The required output is the line with "mkStreamClient trip_manager (Some" through the final line of the entries, each one exactly as it stands.
#### MATERIAL SHOWN
(* ===== verification/StreamClient.v ===== *)
(** * StreamClient: the gateway's bidirectional stream

    [src/gateway_bridge/include/VehicleGatewayStreamClient.h].  Any thread enqueues events; per
    connection a writer thread sends them, a reader dispatches the gateway's commands and a
    watchdog gives up a silent gateway.  Each thread is a program counter and a step; the
    interleavings are sequences of [StreamAction].  What gRPC answers ([Write], [Read]) and the
    clock are arguments of the steps. *)

From S2P Require Export Providers.

Module Stream.

(** ** Pointers

    The client is given raw pointers to its providers: [None] is a pointer whose object has been
    destroyed, and to follow it is undefined.  The trip manager outlives the client in this
    program (the location bridge owns it too), so it is held as a value. *)
Definition deref {A} (p : option A) : outcome A :=
  match p with Some a => Ret a | None => Throw UndefinedBehaviour end.

(** ** Messages of the protocol, with the members the client reads or writes *)
Inductive VehicleEvent : Type :=
  | TripInitAck (success : bool) (message : string)
  | TripCancelAck (success : bool) (message : string)
  | OrderUpdateLocationAck (success : bool) (message : string)
  | LocationEvent (vin : string) (latitude longitude : double)
  | EtaEvent (vin : string) (request_id : Z) (time fare : double) (status : string)
  | StatusEvent (vin : string) (trip_id : Z) (status : string)
  | ArriveEvent (vin : string) (trip_id : Z) (lat long_ : double).

Record TripInitRequest := mkTripInitRequest {
  init_vin : string; init_id : Z; req_start_long : double; req_start_lat : double;
  req_end_long : double; req_end_lat : double }.

(** The oneof of GatewayCommand; [NoCommand] when none is set. *)
Inductive GatewayCommand : Type :=
  | TripInit (r : TripInitRequest)
  | TripMove (vin : string) (trip_id : Z)
  | TripPark (vin : string)
  | OrderUpdateLocation (vin : string)
  | OrderUpdateStatus (vin : string)
  | TripCancel (vin : string) (request_id : Z)
  | NoCommand.

(** ** Threads of a connection *)
Inductive Writer : Type := Waiting | Writing (ev : VehicleEvent) | WriterDone.
Inductive Watchdog : Type := Checking (deadline : Z) | Sleeping (deadline : Z) | WatchdogDone.

Record Connection := mkConnection {
  stream_dead : bool;
  read_received : bool;
  writer : Writer;
  watchdog : Watchdog;
  reading : bool                       (* the reader has not seen the end of the stream *)
}.
#[export] Instance Connection_eta : Eta Connection := λ c,
  mkConnection (stream_dead c) (read_received c) (writer c) (watchdog c) (reading c).

(** reconnect_thread_ between two connections: at the head of its loop, asleep until a time, or
    ended. *)
Inductive Reconnect : Type := AtLoop | Pausing (until : Z) | ThreadEnded.
#[export] Instance Reconnect_eq_dec : EqDecision Reconnect.
Proof. solve_decision. Defined.

(** What the client does to the outside. *)
Inductive Effect : Type :=
  | Connect                          (* VehicleCommandStream(&ctx) *)
  | Sent (ev : VehicleEvent)         (* Write returned true *)
  | WriteFailed (ev : VehicleEvent)  (* Write returned false *)
  | WritesDone
  | TryCancel
  | Finish
  | Handler (cmd : GatewayCommand).  (* handlers_.on_...(cmd) *)

Section Definitions.
Context {T E L : Type} `{ITripManager T} `{IEtaProvider E} `{ILocationProvider L}.

Record StreamClient := mkStreamClient {
  trip_manager_ : T;
  eta_provider_ : option E;
  location_provider_ : option L;
  vin_ : string;
  handlers_ : bool;                    (* set_handlers has been called *)
  current_request_id_ : Z;
  shutdown_ : bool;
  write_queue_ : list VehicleEvent;
  connection : option Connection;
  reconnect : Reconnect                (* of no account during a connection *)
}.
#[export] Instance StreamClient_eta : Eta StreamClient := λ c,
  mkStreamClient (trip_manager_ c) (eta_provider_ c) (location_provider_ c) (vin_ c) (handlers_ c)
    (current_request_id_ c) (shutdown_ c) (write_queue_ c) (connection c) (reconnect c).

Definition Op (A : Type) : Type := M StreamClient Effect A.

(** ** Reports *)

Definition enqueue (ev : VehicleEvent) : Op unit :=
  modify (λ c, c <| write_queue_ ::= λ q, q ++ [ev] |>).

Definition ReportTripInitAck : Op unit := enqueue (TripInitAck true "accepted").
Definition ReportTripCancelAck (success : bool) (message : string) : Op unit :=
  enqueue (TripCancelAck success message).
Definition ReportOrderUpdateLocationAck (success : bool) (message : string) : Op unit :=
  enqueue (OrderUpdateLocationAck success message).
Definition ReportLocation (latitude longitude : double) : Op unit :=
  vin ← gets vin_; enqueue (LocationEvent vin latitude longitude).
Definition eta_data : Op EtaData :=
  p ← gets eta_provider_; e ← lift (deref p); mret (GetEta e).
Definition location_data : Op LocationData :=
  p ← gets location_provider_; l ← lift (deref p); mret (GetCurrentLocation l).
Definition ReportEta_provider : Op unit :=
  vin ← gets vin_;
  d ← eta_data;
  enqueue (EtaEvent vin (eta_request_id d) (time_seconds d) (fare d) "COMPLETED").
Definition ReportEta (distance_m time_seconds fare : double) : Op unit :=
  vin ← gets vin_;
  d ← eta_data;
  enqueue (EtaEvent vin (eta_request_id d) time_seconds fare "COMPLETED").
Definition ReportStatus (status : string) : Op unit :=
  vin ← gets vin_;
  id ← gets (λ c, GetActiveTripId (trip_manager_ c));
  enqueue (StatusEvent vin id status).
Definition ReportArrive : Op unit :=
  vin ← gets vin_;
  d ← gets (λ c, GetArriveData (trip_manager_ c));
  enqueue (ArriveEvent vin (arrive_trip_id d) (arrive_latitude d) (arrive_longitude d)).
Definition ReportLocation_provider : Op unit :=
  vin ← gets vin_;
  d ← location_data;
  enqueue (LocationEvent vin (latitud d) (loc_longitude d)).

(** ** The connection *)

Definition on_connection (f : Connection → Connection) : Op unit :=
  modify (λ c, c <| connection ::= fmap f |>).

(** run_stream up to the start of its threads.  The watchdog's deadline is eight seconds ahead. *)
Definition open_stream (now : Z) : Op unit :=
  modify (λ c, c <| connection :=
    Some (mkConnection false false Waiting (Checking (now + 8000000000)) true) |>);;
  emit Connect.

(** A turn of run_with_reconnect outside a connection: it sleeps on, or is at the head of its loop. *)
Definition run_with_reconnect (now : Z) : Op unit :=
  c ← gets id;
  match connection c with
  | Some _ => mret ()
  | None =>
    let head := if shutdown_ c then modify (λ c, c <| reconnect := ThreadEnded |>)
                else open_stream now in
    match reconnect c with
    | ThreadEnded => mret ()
    | Pausing until => if now <? until then mret () else head
    | AtLoop => head
    end
  end.

(** The writer leaves its loop. *)
Definition writer_ends : Op unit :=
  on_connection (λ k, k <| writer := WriterDone |>);; emit WritesDone.

(** One turn of the writer: at the loop head, the event it takes is gone from the queue; [ok] is
    what [Write] returns for the event it holds. *)
Definition writer_step (ok : bool) : Op unit :=
  c ← gets id;
  match connection c with
  | None => mret ()
  | Some k =>
    match writer k with
    | WriterDone => mret ()
    | Waiting =>
      if shutdown_ c || stream_dead k then writer_ends else
      match write_queue_ c with
      | [] => mret ()
      | ev :: q =>
        modify (λ c, c <| write_queue_ := q |>);;
        on_connection (λ k, k <| writer := Writing ev |>)
      end
    | Writing ev =>
      if ok then emit (Sent ev);; on_connection (λ k, k <| writer := Waiting |>)
      else
        emit (WriteFailed ev);;
        on_connection (λ k, k <| stream_dead := true |>);;
        emit TryCancel;;
        writer_ends
    end
  end.

(** One turn of the watchdog: the loop condition, the sleep of 200 ms, the test after it. *)
Definition watchdog_step (now : Z) : Op unit :=
  c ← gets id;
  match connection c with
  | None => mret ()
  | Some k =>
    match watchdog k with
    | WatchdogDone => mret ()
    | Sleeping deadline =>
      on_connection (λ k, k <| watchdog := if read_received k then WatchdogDone
                                           else Checking deadline |>)
    | Checking deadline =>
      if negb (shutdown_ c) && (now <? deadline) then
        on_connection (λ k, k <| watchdog := Sleeping deadline |>)
      else
        on_connection (λ k, k <| watchdog := WatchdogDone |>);;
        when (negb (read_received k))
          (on_connection (λ k, k <| stream_dead := true |>);; emit TryCancel)
    end
  end.

(** The VIN a command names; empty for one the client does not know. *)
Definition command_vin (cmd : GatewayCommand) : string :=
  match cmd with
  | TripInit r => init_vin r
  | TripMove vin _ | TripCancel vin _ | TripPark vin | OrderUpdateLocation vin
  | OrderUpdateStatus vin => vin
  | NoCommand => ""
  end.

Definition call_handler (cmd : GatewayCommand) : Op unit :=
  h ← gets handlers_; when h (emit (Handler cmd)).

Definition dispatch (cmd : GatewayCommand) : Op unit :=
  match cmd with
  | TripInit r =>
    modify (λ c, c <| trip_manager_ ::= SetActiveTripId (init_id r) |>);;
    modify (λ c, c <| current_request_id_ := init_id r |>);;
    call_handler cmd
  | TripMove _ trip_id =>
    modify (λ c, c <| trip_manager_ ::= SetActiveTripId trip_id |>);;
    call_handler cmd
  | OrderUpdateLocation _ => call_handler cmd
  | TripCancel _ _ => call_handler cmd
  | TripPark _ | OrderUpdateStatus _ | NoCommand => mret ()
  end.

(** The body of the read loop. *)
Definition read_command (cmd : GatewayCommand) : Op unit :=
  on_connection (λ k, k <| read_received := true |>);;
  vin ← gets vin_;
  if decide (command_vin cmd ≠ vin) then mret () else dispatch cmd.

(** [Read] returns, with a command or false, while the reader is in its loop. *)
Definition reader_step (read : option GatewayCommand) : Op unit :=
  c ← gets id;
  match connection c with
  | None => mret ()
  | Some k =>
    if negb (reading k) then mret () else
    match read with
    | Some cmd => read_command cmd
    | None => on_connection (λ k, k <| stream_dead := true |> <| reading := false |>)
    end
  end.

(** The end of run_stream: both threads joined, then Finish; run_with_reconnect then sleeps for two
    seconds unless shut down. *)
Definition finish_stream (now : Z) : Op unit :=
  c ← gets id;
  match connection c with
  | Some k =>
    match reading k, writer k, watchdog k with
    | false, WriterDone, WatchdogDone =>
      emit Finish;;
      modify (λ c, c <| connection := None |>
                     <| reconnect := if shutdown_ c then AtLoop else Pausing (now + 2000000000) |>)
    | _, _, _ => mret ()
    end
  | None => mret ()
  end.

Definition set_handlers : Op unit := modify (λ c, c <| handlers_ := true |>).
(** shutdown, up to its join, which waits for [thread_ended]. *)
Definition shutdown : Op unit := modify (λ c, c <| shutdown_ := true |>).
Definition thread_ended (c : StreamClient) : bool :=
  match connection c, reconnect c with None, ThreadEnded => true | _, _ => false end.

(** ** Interleavings *)
Inductive Report : Type :=
  | RTripInitAck
  | RTripCancelAck (success : bool) (message : string)
  | ROrderUpdateLocationAck (success : bool) (message : string)
  | RLocation (latitude longitude : double)
  | REtaProvider
  | REta (distance_m time_seconds fare : double)
  | RStatus (status : string)
  | RArrive
  | RLocationProvider.

Definition report (r : Report) : Op unit :=
  match r with
  | RTripInitAck => ReportTripInitAck
  | RTripCancelAck b m => ReportTripCancelAck b m
  | ROrderUpdateLocationAck b m => ReportOrderUpdateLocationAck b m
  | RLocation lat lon => ReportLocation lat lon
  | REtaProvider => ReportEta_provider
  | REta d t f => ReportEta d t f
  | RStatus s => ReportStatus s
  | RArrive => ReportArrive
  | RLocationProvider => ReportLocation_provider
  end.

Inductive StreamAction : Type :=
  | DoReport (r : Report)
  | Open (now : Z)
  | WriterStep (ok : bool)
  | WatchdogStep (now : Z)
  | ReaderStep (read : option GatewayCommand)
  | FinishStream (now : Z)
  | SetHandlers
  | Shutdown.

Definition act (a : StreamAction) : Op unit :=
  match a with
  | DoReport r => report r
  | Open now => run_with_reconnect now
  | WriterStep ok => writer_step ok
  | WatchdogStep now => watchdog_step now
  | ReaderStep read => reader_step read
  | FinishStream now => finish_stream now
  | SetHandlers => set_handlers
  | Shutdown => shutdown
  end.

Definition after (l : list StreamAction) (c : StreamClient) : StreamClient :=
  run_inputs (λ a, final (act a)) l c.
Fixpoint trace (l : list StreamAction) (c : StreamClient) : list Effect :=
  match l with
  | [] => []
  | a :: l' => outputs (act a) c ++ trace l' (final (act a) c)
  end.

(** The client as constructed; its thread has not connected yet. *)
Definition StreamClient_new (trip_manager : T) (eta_provider : E) (location_provider : L)
    (vin : string) (request_id : Z) : StreamClient :=
  mkStreamClient trip_manager (Some eta_provider) (Some location_provider) vin false request_id
    false [] None AtLoop.
End Definitions.
Arguments StreamClient : clear implicits.
Arguments Op : clear implicits.
End Stream.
########
ANSWER SECTION:
  mkStreamClient trip_manager (Some eta_provider) (Some location_provider) vin false request_id
    false [] None AtLoop.
End Definitions.
Arguments StreamClient : clear implicits.
Arguments Op : clear implicits.
End Stream.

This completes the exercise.